_TASK PROMPT_.
Restate word for word the lines of the entries below, starting with the line that holds "enc_for value.(sess_estab_req_create_pdr) 0" and ending with the line that holds "enc_when (nz value.(update_urr_urr_id).(urr_id_header).(ie_len))", and no others.

+++

Definition encode_pfcp_create_urr_ie_t (value : pfcp_create_urr_ie_t) : ie_encoder :=
  enc_bytes (
    ecall (encode_pfcp_ie_header_t value.(create_urr_header)) ⨾
    enc_when (nz value.(create_urr_urr_id).(urr_id_header).(ie_len)) (ecall (encode_pfcp_urr_id_ie_t value.(create_urr_urr_id))) ⨾
    enc_when (nz value.(create_urr_meas_mthd).(meas_mthd_header).(ie_len)) (ecall (encode_pfcp_meas_mthd_ie_t value.(create_urr_meas_mthd))) ⨾
    enc_when (nz value.(create_urr_rptng_triggers).(rptng_triggers_header).(ie_len)) (ecall (encode_pfcp_rptng_triggers_ie_t value.(create_urr_rptng_triggers))) ⨾
    enc_when (nz value.(create_urr_meas_period).(meas_period_header).(ie_len)) (ecall (encode_pfcp_meas_period_ie_t value.(create_urr_meas_period))) ⨾
    enc_when (nz value.(create_urr_vol_thresh).(vol_thresh_header).(ie_len)) (ecall (encode_pfcp_vol_thresh_ie_t value.(create_urr_vol_thresh))) ⨾
    enc_when (nz value.(create_urr_volume_quota).(volume_quota_header).(ie_len)) (ecall (encode_pfcp_volume_quota_ie_t value.(create_urr_volume_quota))) ⨾
    enc_when (nz value.(create_urr_event_threshold).(event_threshold_header).(ie_len)) (ecall (encode_pfcp_event_threshold_ie_t value.(create_urr_event_threshold))) ⨾
    enc_when (nz value.(create_urr_event_quota).(event_quota_header).(ie_len)) (ecall (encode_pfcp_event_quota_ie_t value.(create_urr_event_quota))) ⨾
    enc_when (nz value.(create_urr_time_threshold).(time_threshold_header).(ie_len)) (ecall (encode_pfcp_time_threshold_ie_t value.(create_urr_time_threshold))) ⨾
    enc_when (nz value.(create_urr_time_quota).(time_quota_header).(ie_len)) (ecall (encode_pfcp_time_quota_ie_t value.(create_urr_time_quota))) ⨾
    enc_when (nz value.(create_urr_quota_hldng_time).(quota_hldng_time_header).(ie_len)) (ecall (encode_pfcp_quota_hldng_time_ie_t value.(create_urr_quota_hldng_time))) ⨾
    enc_when (nz value.(create_urr_drpd_dl_traffic_thresh).(drpd_dl_traffic_thresh_header).(ie_len)) (ecall (encode_pfcp_drpd_dl_traffic_thresh_ie_t value.(create_urr_drpd_dl_traffic_thresh))) ⨾
    enc_when (nz value.(create_urr_monitoring_time).(monitoring_time_header).(ie_len)) (ecall (encode_pfcp_monitoring_time_ie_t value.(create_urr_monitoring_time))) ⨾
    enc_when (nz value.(create_urr_sbsqnt_vol_thresh).(sbsqnt_vol_thresh_header).(ie_len)) (ecall (encode_pfcp_sbsqnt_vol_thresh_ie_t value.(create_urr_sbsqnt_vol_thresh))) ⨾
    enc_when (nz value.(create_urr_sbsqnt_time_thresh).(sbsqnt_time_thresh_header).(ie_len)) (ecall (encode_pfcp_sbsqnt_time_thresh_ie_t value.(create_urr_sbsqnt_time_thresh))) ⨾
    enc_when (nz value.(create_urr_sbsqnt_vol_quota).(sbsqnt_vol_quota_header).(ie_len)) (ecall (encode_pfcp_sbsqnt_vol_quota_ie_t value.(create_urr_sbsqnt_vol_quota))) ⨾
    enc_when (nz value.(create_urr_sbsqnt_time_quota).(sbsqnt_time_quota_header).(ie_len)) (ecall (encode_pfcp_sbsqnt_time_quota_ie_t value.(create_urr_sbsqnt_time_quota))) ⨾
    enc_when (nz value.(create_urr_sbsqnt_evnt_thresh).(sbsqnt_evnt_thresh_header).(ie_len)) (ecall (encode_pfcp_sbsqnt_evnt_thresh_ie_t value.(create_urr_sbsqnt_evnt_thresh))) ⨾
    enc_when (nz value.(create_urr_sbsqnt_evnt_quota).(sbsqnt_evnt_quota_header).(ie_len)) (ecall (encode_pfcp_sbsqnt_evnt_quota_ie_t value.(create_urr_sbsqnt_evnt_quota))) ⨾
    enc_when (nz value.(create_urr_inact_det_time).(inact_det_time_header).(ie_len)) (ecall (encode_pfcp_inact_det_time_ie_t value.(create_urr_inact_det_time))) ⨾
    enc_when (nz value.(create_urr_meas_info).(meas_info_header).(ie_len)) (ecall (encode_pfcp_meas_info_ie_t value.(create_urr_meas_info))) ⨾
    enc_when (nz value.(create_urr_time_quota_mech).(time_quota_mech_header).(ie_len)) (ecall (encode_pfcp_time_quota_mech_ie_t value.(create_urr_time_quota_mech))) ⨾
    enc_when (nz value.(create_urr_far_id_for_quota_act).(far_id_header).(ie_len)) (ecall (encode_pfcp_far_id_ie_t value.(create_urr_far_id_for_quota_act))) ⨾
    enc_when (nz value.(create_urr_eth_inact_timer).(eth_inact_timer_header).(ie_len)) (ecall (encode_pfcp_eth_inact_timer_ie_t value.(create_urr_eth_inact_timer))) ⨾
    enc_for value.(create_urr_linked_urr_id) 0 (Z.to_nat value.(create_urr_linked_urr_id_count)) (fun x => enc_when (nz x.(linked_urr_id_header).(ie_len)) (ecall (encode_pfcp_linked_urr_id_ie_t x))) ⨾
    enc_for value.(create_urr_aggregated_urrs) 0 (Z.to_nat value.(create_urr_aggregated_urrs_count)) (fun x => enc_when (nz x.(aggregated_urrs_header).(ie_len)) (ecall (encode_pfcp_aggregated_urrs_ie_t x))) ⨾
    enc_for value.(create_urr_add_mntrng_time) 0 (Z.to_nat value.(create_urr_add_mntrng_time_count)) (fun x => enc_when (nz x.(add_mntrng_time_header).(ie_len)) (ecall (encode_pfcp_add_mntrng_time_ie_t x)))).

Definition encode_pfcp_sess_estab_req_t (value : pfcp_sess_estab_req_t) : ie_encoder :=
  enc_bits (
    ecall_at (encode_pfcp_header_t value.(sess_estab_req_header)) ⨾
    enc_when (nz value.(sess_estab_req_node_id).(node_id_header).(ie_len)) (ecall_at (encode_pfcp_node_id_ie_t value.(sess_estab_req_node_id))) ⨾
    enc_when (nz value.(sess_estab_req_cp_fseid).(fseid_header).(ie_len)) (ecall_at (encode_pfcp_fseid_ie_t value.(sess_estab_req_cp_fseid))) ⨾
    enc_when (nz value.(sess_estab_req_create_bar).(create_bar_header).(ie_len)) (ecall_at (encode_pfcp_create_bar_ie_t value.(sess_estab_req_create_bar))) ⨾
    enc_when (nz value.(sess_estab_req_pdn_type).(pdn_type_header).(ie_len)) (ecall_at (encode_pfcp_pdn_type_ie_t value.(sess_estab_req_pdn_type))) ⨾
    enc_when (nz value.(sess_estab_req_sgw_c_fqcsid).(fqcsid_header).(ie_len)) (ecall_at (encode_pfcp_fqcsid_ie_t value.(sess_estab_req_sgw_c_fqcsid))) ⨾
    enc_when (nz value.(sess_estab_req_mme_fqcsid).(fqcsid_header).(ie_len)) (ecall_at (encode_pfcp_fqcsid_ie_t value.(sess_estab_req_mme_fqcsid))) ⨾
    enc_when (nz value.(sess_estab_req_pgw_c_fqcsid).(fqcsid_header).(ie_len)) (ecall_at (encode_pfcp_fqcsid_ie_t value.(sess_estab_req_pgw_c_fqcsid))) ⨾
    enc_when (nz value.(sess_estab_req_epdg_fqcsid).(fqcsid_header).(ie_len)) (ecall_at (encode_pfcp_fqcsid_ie_t value.(sess_estab_req_epdg_fqcsid))) ⨾
    enc_when (nz value.(sess_estab_req_twan_fqcsid).(fqcsid_header).(ie_len)) (ecall_at (encode_pfcp_fqcsid_ie_t value.(sess_estab_req_twan_fqcsid))) ⨾
    enc_when (nz value.(sess_estab_req_user_plane_inact_timer).(user_plane_inact_timer_header).(ie_len)) (ecall_at (encode_pfcp_user_plane_inact_timer_ie_t value.(sess_estab_req_user_plane_inact_timer))) ⨾
    enc_when (nz value.(sess_estab_req_user_id).(user_id_header).(ie_len)) (ecall_at (encode_pfcp_user_id_ie_t value.(sess_estab_req_user_id))) ⨾
    enc_when (nz value.(sess_estab_req_trc_info).(trc_info_header).(ie_len)) (ecall_at (encode_pfcp_trc_info_ie_t value.(sess_estab_req_trc_info))) ⨾
    enc_for value.(sess_estab_req_create_pdr) 0 (Z.to_nat value.(sess_estab_req_create_pdr_count)) (fun x => enc_when (nz x.(create_pdr_header).(ie_len)) (ecall_at (encode_pfcp_create_pdr_ie_t x))) ⨾
    enc_for value.(sess_estab_req_create_far) 0 (Z.to_nat value.(sess_estab_req_create_far_count)) (fun x => enc_when (nz x.(create_far_header).(ie_len)) (ecall_at (encode_pfcp_create_far_ie_t x))) ⨾
    enc_for value.(sess_estab_req_create_urr) 0 (Z.to_nat value.(sess_estab_req_create_urr_count)) (fun x => enc_when (nz x.(create_urr_header).(ie_len)) (ecall_at (encode_pfcp_create_urr_ie_t x))) ⨾
    enc_for value.(sess_estab_req_create_qer) 0 (Z.to_nat value.(sess_estab_req_create_qer_count)) (fun x => enc_when (nz x.(create_qer_header).(ie_len)) (ecall_at (encode_pfcp_create_qer_ie_t x))) ⨾
    enc_for value.(sess_estab_req_create_traffic_endpt) 0 (Z.to_nat value.(sess_estab_req_create_traffic_endpt_count)) (fun x => enc_when (nz x.(create_traffic_endpt_header).(ie_len)) (ecall_at (encode_pfcp_create_traffic_endpt_ie_t x)))).

Definition encode_pfcp_update_urr_ie_t (value : pfcp_update_urr_ie_t) : ie_encoder :=
  enc_bits (
    ecall (encode_pfcp_ie_header_t value.(update_urr_header)) ⨾
    enc_when (nz value.(update_urr_urr_id).(urr_id_header).(ie_len)) (ecall_at (encode_pfcp_urr_id_ie_t value.(update_urr_urr_id))) ⨾
    enc_when (nz value.(update_urr_meas_mthd).(meas_mthd_header).(ie_len)) (ecall_at (encode_pfcp_meas_mthd_ie_t value.(update_urr_meas_mthd))) ⨾
    enc_when (nz value.(update_urr_rptng_triggers).(rptng_triggers_header).(ie_len)) (ecall_at (encode_pfcp_rptng_triggers_ie_t value.(update_urr_rptng_triggers))) ⨾
    enc_when (nz value.(update_urr_meas_period).(meas_period_header).(ie_len)) (ecall_at (encode_pfcp_meas_period_ie_t value.(update_urr_meas_period))) ⨾
    enc_when (nz value.(update_urr_vol_thresh).(vol_thresh_header).(ie_len)) (ecall_at (encode_pfcp_vol_thresh_ie_t value.(update_urr_vol_thresh))) ⨾
    enc_when (nz value.(update_urr_volume_quota).(volume_quota_header).(ie_len)) (ecall_at (encode_pfcp_volume_quota_ie_t value.(update_urr_volume_quota))) ⨾
    enc_when (nz value.(update_urr_time_threshold).(time_threshold_header).(ie_len)) (ecall_at (encode_pfcp_time_threshold_ie_t value.(update_urr_time_threshold))) ⨾
    enc_when (nz value.(update_urr_time_quota).(time_quota_header).(ie_len)) (ecall_at (encode_pfcp_time_quota_ie_t value.(update_urr_time_quota))) ⨾
    enc_when (nz value.(update_urr_event_threshold).(event_threshold_header).(ie_len)) (ecall_at (encode_pfcp_event_threshold_ie_t value.(update_urr_event_threshold))) ⨾
    enc_when (nz value.(update_urr_event_quota).(event_quota_header).(ie_len)) (ecall_at (encode_pfcp_event_quota_ie_t value.(update_urr_event_quota))) ⨾
    enc_when (nz value.(update_urr_quota_hldng_time).(quota_hldng_time_header).(ie_len)) (ecall_at (encode_pfcp_quota_hldng_time_ie_t value.(update_urr_quota_hldng_time))) ⨾
    enc_when (nz value.(update_urr_drpd_dl_traffic_thresh).(drpd_dl_traffic_thresh_header).(ie_len)) (ecall_at (encode_pfcp_drpd_dl_traffic_thresh_ie_t value.(update_urr_drpd_dl_traffic_thresh))) ⨾
    enc_when (nz value.(update_urr_monitoring_time).(monitoring_time_header).(ie_len)) (ecall_at (encode_pfcp_monitoring_time_ie_t value.(update_urr_monitoring_time))) ⨾
    enc_when (nz value.(update_urr_sbsqnt_vol_thresh).(sbsqnt_vol_thresh_header).(ie_len)) (ecall_at (encode_pfcp_sbsqnt_vol_thresh_ie_t value.(update_urr_sbsqnt_vol_thresh))) ⨾
    enc_when (nz value.(update_urr_sbsqnt_time_thresh).(sbsqnt_time_thresh_header).(ie_len)) (ecall_at (encode_pfcp_sbsqnt_time_thresh_ie_t value.(update_urr_sbsqnt_time_thresh))) ⨾
    enc_when (nz value.(update_urr_sbsqnt_vol_quota).(sbsqnt_vol_quota_header).(ie_len)) (ecall_at (encode_pfcp_sbsqnt_vol_quota_ie_t value.(update_urr_sbsqnt_vol_quota))) ⨾
    enc_when (nz value.(update_urr_sbsqnt_time_quota).(sbsqnt_time_quota_header).(ie_len)) (ecall_at (encode_pfcp_sbsqnt_time_quota_ie_t value.(update_urr_sbsqnt_time_quota))) ⨾
    enc_when (nz value.(update_urr_sbsqnt_evnt_thresh).(sbsqnt_evnt_thresh_header).(ie_len)) (ecall_at (encode_pfcp_sbsqnt_evnt_thresh_ie_t value.(update_urr_sbsqnt_evnt_thresh))) ⨾
    enc_when (nz value.(update_urr_sbsqnt_evnt_quota).(sbsqnt_evnt_quota_header).(ie_len)) (ecall_at (encode_pfcp_sbsqnt_evnt_quota_ie_t value.(update_urr_sbsqnt_evnt_quota))) ⨾
    enc_when (nz value.(update_urr_inact_det_time).(inact_det_time_header).(ie_len)) (ecall_at (encode_pfcp_inact_det_time_ie_t value.(update_urr_inact_det_time))) ⨾
    enc_when (nz value.(update_urr_meas_info).(meas_info_header).(ie_len)) (ecall_at (encode_pfcp_meas_info_ie_t value.(update_urr_meas_info))) ⨾
    enc_when (nz value.(update_urr_time_quota_mech).(time_quota_mech_header).(ie_len)) (ecall_at (encode_pfcp_time_quota_mech_ie_t value.(update_urr_time_quota_mech))) ⨾
    enc_when (nz value.(update_urr_far_id_for_quota_act).(far_id_header).(ie_len)) (ecall_at (encode_pfcp_far_id_ie_t value.(update_urr_far_id_for_quota_act))) ⨾
    enc_when (nz value.(update_urr_eth_inact_timer).(eth_inact_timer_header).(ie_len)) (ecall_at (encode_pfcp_eth_inact_timer_ie_t value.(update_urr_eth_inact_timer))) ⨾
    enc_when (nz value.(update_urr_add_mntrng_time).(add_mntrng_time_header).(ie_len)) (ecall_at (encode_pfcp_add_mntrng_time_ie_t value.(update_urr_add_mntrng_time))) ⨾
    enc_for value.(update_urr_linked_urr_id) 0 (Z.to_nat value.(update_urr_linked_urr_id_count)) (fun x => enc_when (nz x.(linked_urr_id_header).(ie_len)) (ecall_at (encode_pfcp_linked_urr_id_ie_t x))) ⨾
    enc_for value.(update_urr_aggregated_urrs) 0 (Z.to_nat value.(update_urr_aggregated_urrs_count)) (fun x => enc_when (nz x.(aggregated_urrs_header).(ie_len)) (ecall_at (encode_pfcp_aggregated_urrs_ie_t x)))).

+++

_FINISHED TASK_.
    enc_for value.(sess_estab_req_create_pdr) 0 (Z.to_nat value.(sess_estab_req_create_pdr_count)) (fun x => enc_when (nz x.(create_pdr_header).(ie_len)) (ecall_at (encode_pfcp_create_pdr_ie_t x))) ⨾
    enc_for value.(sess_estab_req_create_far) 0 (Z.to_nat value.(sess_estab_req_create_far_count)) (fun x => enc_when (nz x.(create_far_header).(ie_len)) (ecall_at (encode_pfcp_create_far_ie_t x))) ⨾
    enc_for value.(sess_estab_req_create_urr) 0 (Z.to_nat value.(sess_estab_req_create_urr_count)) (fun x => enc_when (nz x.(create_urr_header).(ie_len)) (ecall_at (encode_pfcp_create_urr_ie_t x))) ⨾
    enc_for value.(sess_estab_req_create_qer) 0 (Z.to_nat value.(sess_estab_req_create_qer_count)) (fun x => enc_when (nz x.(create_qer_header).(ie_len)) (ecall_at (encode_pfcp_create_qer_ie_t x))) ⨾
    enc_for value.(sess_estab_req_create_traffic_endpt) 0 (Z.to_nat value.(sess_estab_req_create_traffic_endpt_count)) (fun x => enc_when (nz x.(create_traffic_endpt_header).(ie_len)) (ecall_at (encode_pfcp_create_traffic_endpt_ie_t x)))).

Definition encode_pfcp_update_urr_ie_t (value : pfcp_update_urr_ie_t) : ie_encoder :=
  enc_bits (
    ecall (encode_pfcp_ie_header_t value.(update_urr_header)) ⨾
    enc_when (nz value.(update_urr_urr_id).(urr_id_header).(ie_len)) (ecall_at (encode_pfcp_urr_id_ie_t value.(update_urr_urr_id))) ⨾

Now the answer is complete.